- **Task prompt**:
Go line by line through the records below. Copy whichever lines contain the string "plainKey".

- **Supplied material**:
++++++

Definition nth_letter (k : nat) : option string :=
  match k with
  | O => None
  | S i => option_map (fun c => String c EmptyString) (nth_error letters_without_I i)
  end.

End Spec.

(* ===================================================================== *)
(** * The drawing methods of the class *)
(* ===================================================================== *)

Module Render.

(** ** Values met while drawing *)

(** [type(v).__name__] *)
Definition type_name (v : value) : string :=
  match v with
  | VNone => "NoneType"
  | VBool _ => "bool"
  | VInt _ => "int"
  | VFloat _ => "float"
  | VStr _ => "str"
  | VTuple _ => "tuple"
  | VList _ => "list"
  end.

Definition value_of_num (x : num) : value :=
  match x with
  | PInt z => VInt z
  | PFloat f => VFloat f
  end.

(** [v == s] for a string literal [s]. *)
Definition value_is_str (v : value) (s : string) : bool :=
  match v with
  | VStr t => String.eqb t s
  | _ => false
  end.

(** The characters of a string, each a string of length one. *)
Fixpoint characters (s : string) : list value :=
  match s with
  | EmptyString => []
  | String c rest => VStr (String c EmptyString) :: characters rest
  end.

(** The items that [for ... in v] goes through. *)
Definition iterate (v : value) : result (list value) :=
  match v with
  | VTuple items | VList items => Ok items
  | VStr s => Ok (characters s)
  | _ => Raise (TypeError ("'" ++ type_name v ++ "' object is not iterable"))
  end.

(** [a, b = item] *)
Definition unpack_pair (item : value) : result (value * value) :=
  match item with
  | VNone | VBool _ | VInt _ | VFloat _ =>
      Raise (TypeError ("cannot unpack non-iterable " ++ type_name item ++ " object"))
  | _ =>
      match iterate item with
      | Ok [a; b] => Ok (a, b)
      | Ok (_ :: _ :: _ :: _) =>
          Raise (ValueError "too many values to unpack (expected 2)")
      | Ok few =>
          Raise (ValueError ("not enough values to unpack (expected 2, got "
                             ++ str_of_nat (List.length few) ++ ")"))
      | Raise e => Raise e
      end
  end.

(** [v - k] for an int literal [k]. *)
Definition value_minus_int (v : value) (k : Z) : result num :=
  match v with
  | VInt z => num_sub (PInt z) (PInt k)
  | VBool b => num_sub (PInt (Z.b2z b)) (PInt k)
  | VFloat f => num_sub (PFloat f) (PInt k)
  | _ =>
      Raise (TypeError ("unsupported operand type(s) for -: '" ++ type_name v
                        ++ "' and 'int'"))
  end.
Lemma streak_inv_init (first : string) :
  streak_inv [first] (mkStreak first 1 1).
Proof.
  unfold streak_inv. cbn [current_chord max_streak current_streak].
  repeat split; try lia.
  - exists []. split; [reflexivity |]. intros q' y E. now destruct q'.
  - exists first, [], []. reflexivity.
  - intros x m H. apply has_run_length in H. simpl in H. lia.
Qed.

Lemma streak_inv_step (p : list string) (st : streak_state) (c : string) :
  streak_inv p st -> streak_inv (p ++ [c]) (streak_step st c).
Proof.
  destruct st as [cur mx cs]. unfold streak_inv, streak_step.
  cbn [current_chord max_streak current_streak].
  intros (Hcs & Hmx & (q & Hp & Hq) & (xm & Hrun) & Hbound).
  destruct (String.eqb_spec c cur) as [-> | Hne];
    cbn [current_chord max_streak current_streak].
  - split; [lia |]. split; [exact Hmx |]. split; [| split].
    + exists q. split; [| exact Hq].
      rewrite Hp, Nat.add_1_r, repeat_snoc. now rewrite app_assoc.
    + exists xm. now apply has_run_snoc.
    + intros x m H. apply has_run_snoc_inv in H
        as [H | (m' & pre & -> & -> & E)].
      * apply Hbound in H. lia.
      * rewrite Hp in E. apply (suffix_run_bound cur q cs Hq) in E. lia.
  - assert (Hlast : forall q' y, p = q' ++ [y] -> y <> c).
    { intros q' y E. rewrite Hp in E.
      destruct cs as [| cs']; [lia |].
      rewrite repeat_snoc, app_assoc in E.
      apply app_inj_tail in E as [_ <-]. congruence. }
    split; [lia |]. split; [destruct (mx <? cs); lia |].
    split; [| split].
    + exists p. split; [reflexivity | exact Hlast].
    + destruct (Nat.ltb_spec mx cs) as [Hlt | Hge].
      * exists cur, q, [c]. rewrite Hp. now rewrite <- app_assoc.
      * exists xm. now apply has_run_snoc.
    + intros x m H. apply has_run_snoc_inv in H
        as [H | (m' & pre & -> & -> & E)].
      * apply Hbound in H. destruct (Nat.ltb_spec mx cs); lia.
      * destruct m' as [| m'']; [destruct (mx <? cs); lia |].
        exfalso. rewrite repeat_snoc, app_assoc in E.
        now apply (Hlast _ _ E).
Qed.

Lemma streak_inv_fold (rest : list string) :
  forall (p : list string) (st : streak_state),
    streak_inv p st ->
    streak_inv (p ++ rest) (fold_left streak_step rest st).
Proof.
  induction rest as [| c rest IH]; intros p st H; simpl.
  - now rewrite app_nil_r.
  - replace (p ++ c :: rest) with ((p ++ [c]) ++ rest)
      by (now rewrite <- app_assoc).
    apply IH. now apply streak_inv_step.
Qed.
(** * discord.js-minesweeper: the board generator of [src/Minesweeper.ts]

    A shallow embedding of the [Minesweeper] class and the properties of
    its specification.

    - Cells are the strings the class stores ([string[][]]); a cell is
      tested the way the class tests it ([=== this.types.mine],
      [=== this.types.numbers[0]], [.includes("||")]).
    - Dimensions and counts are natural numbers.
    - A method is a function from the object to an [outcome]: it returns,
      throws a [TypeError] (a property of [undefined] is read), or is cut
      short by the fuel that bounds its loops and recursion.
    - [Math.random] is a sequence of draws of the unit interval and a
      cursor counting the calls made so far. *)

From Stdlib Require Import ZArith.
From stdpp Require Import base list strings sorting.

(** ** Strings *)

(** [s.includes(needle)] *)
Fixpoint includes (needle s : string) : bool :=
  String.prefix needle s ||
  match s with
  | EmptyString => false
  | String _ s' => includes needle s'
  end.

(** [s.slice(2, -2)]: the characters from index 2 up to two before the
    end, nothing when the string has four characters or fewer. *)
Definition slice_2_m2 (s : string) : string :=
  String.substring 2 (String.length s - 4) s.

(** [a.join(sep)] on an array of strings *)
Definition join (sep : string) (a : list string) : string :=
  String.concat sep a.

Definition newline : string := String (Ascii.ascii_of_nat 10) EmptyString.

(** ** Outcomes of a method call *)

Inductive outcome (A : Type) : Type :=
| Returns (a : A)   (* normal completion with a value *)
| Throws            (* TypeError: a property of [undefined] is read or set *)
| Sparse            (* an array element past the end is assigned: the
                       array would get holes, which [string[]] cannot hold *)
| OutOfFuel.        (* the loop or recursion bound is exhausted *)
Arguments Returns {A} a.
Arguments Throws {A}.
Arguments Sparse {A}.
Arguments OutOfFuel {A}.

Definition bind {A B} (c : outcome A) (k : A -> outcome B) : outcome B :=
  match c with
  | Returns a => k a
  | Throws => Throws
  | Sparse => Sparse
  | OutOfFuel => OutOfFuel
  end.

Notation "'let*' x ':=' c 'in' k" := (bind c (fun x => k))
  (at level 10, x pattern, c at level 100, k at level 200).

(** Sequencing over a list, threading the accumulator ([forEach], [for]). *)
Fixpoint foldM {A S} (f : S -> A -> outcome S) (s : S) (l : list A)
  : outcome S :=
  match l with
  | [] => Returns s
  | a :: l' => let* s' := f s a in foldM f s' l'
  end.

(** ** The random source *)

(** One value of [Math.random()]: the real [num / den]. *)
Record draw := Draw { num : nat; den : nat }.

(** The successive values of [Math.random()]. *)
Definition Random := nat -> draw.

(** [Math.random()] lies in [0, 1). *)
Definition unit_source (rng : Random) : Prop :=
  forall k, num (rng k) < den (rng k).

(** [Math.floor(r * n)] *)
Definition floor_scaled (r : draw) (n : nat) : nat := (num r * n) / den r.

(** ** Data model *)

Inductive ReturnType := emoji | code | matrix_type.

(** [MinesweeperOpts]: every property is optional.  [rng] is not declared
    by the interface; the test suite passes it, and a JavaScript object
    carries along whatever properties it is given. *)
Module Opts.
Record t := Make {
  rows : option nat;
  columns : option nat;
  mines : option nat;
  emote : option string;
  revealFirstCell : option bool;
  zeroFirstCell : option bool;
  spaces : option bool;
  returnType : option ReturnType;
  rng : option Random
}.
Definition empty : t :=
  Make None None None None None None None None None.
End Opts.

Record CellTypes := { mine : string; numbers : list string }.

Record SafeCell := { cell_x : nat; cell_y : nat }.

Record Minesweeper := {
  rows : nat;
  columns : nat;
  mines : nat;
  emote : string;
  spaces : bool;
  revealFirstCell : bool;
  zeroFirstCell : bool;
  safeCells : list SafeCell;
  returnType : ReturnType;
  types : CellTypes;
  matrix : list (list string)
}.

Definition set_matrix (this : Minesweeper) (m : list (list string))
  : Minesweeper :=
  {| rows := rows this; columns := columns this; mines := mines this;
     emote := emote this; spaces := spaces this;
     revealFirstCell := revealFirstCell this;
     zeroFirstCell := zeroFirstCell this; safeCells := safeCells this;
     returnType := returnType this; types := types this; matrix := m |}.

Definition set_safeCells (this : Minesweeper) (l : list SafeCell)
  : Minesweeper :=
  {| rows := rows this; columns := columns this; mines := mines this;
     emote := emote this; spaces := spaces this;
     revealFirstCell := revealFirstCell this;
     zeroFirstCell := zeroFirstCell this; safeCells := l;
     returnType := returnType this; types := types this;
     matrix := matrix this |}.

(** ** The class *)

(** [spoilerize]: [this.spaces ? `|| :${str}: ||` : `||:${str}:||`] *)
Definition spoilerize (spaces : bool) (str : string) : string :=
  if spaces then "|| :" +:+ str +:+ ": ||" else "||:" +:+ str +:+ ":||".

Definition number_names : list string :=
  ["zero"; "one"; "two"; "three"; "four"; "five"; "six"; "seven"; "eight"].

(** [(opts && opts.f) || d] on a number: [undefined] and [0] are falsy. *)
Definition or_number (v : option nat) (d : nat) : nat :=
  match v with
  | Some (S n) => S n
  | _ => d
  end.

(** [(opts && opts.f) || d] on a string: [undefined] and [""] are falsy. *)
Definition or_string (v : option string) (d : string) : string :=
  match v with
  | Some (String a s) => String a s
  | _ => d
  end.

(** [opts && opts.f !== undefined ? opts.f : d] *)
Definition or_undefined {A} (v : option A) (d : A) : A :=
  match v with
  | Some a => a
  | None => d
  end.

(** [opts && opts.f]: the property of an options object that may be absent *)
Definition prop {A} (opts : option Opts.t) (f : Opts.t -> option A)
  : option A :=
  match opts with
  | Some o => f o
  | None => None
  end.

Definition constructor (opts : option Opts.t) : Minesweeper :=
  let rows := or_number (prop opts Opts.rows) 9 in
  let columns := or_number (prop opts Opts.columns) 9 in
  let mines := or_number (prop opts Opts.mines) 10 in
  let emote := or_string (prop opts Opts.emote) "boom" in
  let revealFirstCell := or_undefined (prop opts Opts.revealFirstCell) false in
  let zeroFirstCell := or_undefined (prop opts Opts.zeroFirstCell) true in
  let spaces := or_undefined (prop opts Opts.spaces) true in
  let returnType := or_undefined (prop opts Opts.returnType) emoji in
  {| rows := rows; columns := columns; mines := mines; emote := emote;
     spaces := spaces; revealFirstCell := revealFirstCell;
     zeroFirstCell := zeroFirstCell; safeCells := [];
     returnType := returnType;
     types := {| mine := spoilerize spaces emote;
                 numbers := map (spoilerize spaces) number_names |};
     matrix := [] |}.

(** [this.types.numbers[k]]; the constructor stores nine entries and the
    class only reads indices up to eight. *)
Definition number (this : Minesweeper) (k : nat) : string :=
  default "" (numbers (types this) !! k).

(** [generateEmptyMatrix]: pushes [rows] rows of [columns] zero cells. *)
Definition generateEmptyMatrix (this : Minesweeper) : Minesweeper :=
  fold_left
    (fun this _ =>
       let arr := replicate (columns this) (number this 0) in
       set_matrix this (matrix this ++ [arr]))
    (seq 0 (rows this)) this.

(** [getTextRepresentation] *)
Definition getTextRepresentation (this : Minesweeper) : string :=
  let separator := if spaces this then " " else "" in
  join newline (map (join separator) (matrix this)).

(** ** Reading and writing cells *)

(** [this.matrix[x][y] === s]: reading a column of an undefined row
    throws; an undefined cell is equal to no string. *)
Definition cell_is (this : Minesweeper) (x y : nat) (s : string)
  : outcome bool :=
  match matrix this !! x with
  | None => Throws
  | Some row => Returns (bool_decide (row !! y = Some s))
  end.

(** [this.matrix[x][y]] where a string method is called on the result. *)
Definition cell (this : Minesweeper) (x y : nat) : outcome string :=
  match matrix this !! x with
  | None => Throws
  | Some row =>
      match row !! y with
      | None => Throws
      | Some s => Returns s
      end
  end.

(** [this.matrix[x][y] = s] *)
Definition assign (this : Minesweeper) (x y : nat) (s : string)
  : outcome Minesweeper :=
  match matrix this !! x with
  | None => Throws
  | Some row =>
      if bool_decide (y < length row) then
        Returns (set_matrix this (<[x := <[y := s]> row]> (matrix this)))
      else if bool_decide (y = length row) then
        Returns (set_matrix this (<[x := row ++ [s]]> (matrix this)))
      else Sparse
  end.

++++++

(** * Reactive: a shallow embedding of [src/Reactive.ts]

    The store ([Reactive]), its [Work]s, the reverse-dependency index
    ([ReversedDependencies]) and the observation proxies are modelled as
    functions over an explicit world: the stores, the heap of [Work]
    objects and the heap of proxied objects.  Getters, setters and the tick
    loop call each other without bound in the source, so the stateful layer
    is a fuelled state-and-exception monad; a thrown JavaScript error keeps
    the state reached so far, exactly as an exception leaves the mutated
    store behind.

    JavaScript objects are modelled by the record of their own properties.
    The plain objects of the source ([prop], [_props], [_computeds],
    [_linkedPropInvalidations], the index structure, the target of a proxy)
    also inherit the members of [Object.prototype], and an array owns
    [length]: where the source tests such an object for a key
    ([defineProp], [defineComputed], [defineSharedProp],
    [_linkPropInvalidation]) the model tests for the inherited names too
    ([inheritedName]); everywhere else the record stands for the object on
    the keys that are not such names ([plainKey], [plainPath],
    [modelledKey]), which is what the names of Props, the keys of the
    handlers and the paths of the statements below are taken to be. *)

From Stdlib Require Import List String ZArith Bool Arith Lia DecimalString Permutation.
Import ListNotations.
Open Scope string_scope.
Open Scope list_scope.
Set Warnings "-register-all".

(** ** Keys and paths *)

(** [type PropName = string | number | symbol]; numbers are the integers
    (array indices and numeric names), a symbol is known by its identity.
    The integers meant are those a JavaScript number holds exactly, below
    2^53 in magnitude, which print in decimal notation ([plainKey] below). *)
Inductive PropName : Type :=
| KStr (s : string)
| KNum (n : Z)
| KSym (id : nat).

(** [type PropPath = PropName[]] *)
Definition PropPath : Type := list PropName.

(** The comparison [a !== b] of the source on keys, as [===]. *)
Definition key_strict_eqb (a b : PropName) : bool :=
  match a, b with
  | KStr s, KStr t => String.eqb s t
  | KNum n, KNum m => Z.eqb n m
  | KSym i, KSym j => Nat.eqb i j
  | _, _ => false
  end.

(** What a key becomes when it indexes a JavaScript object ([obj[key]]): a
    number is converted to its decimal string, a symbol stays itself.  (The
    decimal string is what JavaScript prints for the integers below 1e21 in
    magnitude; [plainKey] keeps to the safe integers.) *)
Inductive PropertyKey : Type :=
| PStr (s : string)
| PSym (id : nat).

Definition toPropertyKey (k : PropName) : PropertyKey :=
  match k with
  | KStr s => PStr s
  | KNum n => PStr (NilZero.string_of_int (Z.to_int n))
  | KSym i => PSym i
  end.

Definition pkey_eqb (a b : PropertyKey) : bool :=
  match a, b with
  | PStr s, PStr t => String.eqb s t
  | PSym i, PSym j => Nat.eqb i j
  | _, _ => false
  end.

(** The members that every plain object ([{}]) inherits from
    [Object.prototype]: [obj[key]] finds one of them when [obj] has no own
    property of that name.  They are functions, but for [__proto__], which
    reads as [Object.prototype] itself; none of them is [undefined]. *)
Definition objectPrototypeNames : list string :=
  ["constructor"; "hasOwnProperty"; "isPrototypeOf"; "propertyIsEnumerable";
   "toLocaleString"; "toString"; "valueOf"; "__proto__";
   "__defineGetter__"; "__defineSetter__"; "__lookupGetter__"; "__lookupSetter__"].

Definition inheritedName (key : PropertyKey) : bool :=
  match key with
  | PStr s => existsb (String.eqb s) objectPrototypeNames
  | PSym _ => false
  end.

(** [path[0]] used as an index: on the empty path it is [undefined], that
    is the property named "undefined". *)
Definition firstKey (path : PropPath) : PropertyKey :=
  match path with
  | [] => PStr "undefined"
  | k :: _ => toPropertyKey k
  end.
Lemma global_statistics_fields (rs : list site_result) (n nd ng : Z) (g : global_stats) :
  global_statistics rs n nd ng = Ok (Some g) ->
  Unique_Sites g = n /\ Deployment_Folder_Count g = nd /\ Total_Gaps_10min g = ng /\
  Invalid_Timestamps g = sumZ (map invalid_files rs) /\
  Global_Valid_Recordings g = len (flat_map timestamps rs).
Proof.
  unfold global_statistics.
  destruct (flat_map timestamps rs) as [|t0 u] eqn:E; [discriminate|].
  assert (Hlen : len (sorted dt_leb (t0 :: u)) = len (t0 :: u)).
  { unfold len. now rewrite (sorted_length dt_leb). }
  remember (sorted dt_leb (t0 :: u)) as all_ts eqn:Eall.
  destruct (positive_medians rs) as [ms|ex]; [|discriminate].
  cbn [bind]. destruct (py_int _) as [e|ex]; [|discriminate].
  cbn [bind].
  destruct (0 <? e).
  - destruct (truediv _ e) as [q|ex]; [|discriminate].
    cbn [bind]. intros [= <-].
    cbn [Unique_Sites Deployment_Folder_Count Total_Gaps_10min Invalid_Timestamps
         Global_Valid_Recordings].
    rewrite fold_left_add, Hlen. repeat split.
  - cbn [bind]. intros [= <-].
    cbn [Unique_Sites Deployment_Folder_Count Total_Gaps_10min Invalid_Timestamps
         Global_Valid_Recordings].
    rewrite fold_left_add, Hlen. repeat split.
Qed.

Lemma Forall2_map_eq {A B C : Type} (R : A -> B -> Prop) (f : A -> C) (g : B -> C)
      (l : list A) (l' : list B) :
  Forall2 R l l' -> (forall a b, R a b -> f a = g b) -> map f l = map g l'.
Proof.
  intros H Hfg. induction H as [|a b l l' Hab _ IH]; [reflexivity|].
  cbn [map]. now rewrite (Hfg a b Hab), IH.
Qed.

++++++

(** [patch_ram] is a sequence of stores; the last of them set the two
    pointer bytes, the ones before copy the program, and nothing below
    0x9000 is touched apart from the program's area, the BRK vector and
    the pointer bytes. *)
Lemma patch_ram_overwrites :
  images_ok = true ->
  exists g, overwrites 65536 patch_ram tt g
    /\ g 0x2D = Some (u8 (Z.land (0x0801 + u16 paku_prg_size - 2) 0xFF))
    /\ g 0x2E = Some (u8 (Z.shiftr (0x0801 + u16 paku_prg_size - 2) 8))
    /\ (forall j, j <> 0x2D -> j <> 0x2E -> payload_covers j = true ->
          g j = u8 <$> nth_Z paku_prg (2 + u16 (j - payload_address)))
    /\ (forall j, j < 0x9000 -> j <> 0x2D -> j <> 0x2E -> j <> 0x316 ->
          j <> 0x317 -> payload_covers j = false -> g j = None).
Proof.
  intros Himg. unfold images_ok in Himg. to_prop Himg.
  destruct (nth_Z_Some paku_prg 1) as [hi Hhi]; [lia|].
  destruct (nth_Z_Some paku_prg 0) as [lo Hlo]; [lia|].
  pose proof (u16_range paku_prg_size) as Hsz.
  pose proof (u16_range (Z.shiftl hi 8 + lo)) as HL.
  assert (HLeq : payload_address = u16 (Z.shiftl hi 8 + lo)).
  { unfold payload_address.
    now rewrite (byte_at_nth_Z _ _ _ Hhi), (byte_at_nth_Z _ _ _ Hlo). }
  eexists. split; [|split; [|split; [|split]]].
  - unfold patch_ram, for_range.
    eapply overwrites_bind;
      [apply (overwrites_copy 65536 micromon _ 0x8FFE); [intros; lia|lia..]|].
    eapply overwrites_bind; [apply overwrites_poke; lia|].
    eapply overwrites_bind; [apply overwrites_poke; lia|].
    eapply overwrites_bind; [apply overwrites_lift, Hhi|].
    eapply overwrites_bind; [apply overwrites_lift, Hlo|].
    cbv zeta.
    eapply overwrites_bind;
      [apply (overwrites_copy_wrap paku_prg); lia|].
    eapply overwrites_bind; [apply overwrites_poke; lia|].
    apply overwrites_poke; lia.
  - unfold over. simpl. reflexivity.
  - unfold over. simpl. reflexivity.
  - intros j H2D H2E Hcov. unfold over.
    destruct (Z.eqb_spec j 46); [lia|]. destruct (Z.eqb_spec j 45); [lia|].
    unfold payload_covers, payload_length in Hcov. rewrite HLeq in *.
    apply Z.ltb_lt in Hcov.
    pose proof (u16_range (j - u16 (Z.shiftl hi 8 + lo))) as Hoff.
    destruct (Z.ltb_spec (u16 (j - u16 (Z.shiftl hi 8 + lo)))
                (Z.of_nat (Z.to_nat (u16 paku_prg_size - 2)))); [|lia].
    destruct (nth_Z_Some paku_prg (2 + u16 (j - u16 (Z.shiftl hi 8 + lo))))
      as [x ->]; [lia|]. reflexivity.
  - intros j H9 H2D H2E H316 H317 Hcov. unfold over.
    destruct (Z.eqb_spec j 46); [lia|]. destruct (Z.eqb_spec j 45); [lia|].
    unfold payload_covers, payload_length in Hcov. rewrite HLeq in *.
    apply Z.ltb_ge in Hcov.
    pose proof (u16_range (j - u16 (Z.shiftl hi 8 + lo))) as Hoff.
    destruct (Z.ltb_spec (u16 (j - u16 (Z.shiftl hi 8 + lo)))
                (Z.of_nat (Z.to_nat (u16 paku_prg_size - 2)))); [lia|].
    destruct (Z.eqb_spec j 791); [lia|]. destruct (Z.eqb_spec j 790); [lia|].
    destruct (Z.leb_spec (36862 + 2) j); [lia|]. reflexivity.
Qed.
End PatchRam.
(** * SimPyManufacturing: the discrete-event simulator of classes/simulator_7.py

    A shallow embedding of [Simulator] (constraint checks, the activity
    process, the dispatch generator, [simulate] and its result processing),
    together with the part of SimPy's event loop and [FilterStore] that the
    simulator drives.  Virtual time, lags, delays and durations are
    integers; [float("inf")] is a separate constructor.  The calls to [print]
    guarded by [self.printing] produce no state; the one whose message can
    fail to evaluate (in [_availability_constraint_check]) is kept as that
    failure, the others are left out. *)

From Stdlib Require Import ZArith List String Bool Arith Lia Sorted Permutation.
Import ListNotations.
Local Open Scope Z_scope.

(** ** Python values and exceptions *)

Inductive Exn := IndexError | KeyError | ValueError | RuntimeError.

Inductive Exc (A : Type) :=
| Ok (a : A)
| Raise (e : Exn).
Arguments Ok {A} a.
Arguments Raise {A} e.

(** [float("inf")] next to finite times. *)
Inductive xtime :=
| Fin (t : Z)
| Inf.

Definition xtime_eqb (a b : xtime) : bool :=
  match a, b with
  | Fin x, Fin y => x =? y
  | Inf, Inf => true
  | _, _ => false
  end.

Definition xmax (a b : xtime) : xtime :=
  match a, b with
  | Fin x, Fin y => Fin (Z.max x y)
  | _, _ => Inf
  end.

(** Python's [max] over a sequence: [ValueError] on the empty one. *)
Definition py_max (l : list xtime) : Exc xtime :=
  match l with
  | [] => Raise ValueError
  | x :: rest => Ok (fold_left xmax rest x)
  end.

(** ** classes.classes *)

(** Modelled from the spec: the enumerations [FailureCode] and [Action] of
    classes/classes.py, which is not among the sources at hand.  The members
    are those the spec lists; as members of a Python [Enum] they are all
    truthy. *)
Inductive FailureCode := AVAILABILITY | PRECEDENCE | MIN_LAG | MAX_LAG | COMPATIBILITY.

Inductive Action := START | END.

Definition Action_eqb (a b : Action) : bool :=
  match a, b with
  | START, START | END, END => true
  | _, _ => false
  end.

++++++

- **Response to this task**:
    the keys that are not such names ([plainKey], [plainPath],
    2^53 in magnitude, which print in decimal notation ([plainKey] below). *)
    magnitude; [plainKey] keeps to the safe integers.) *)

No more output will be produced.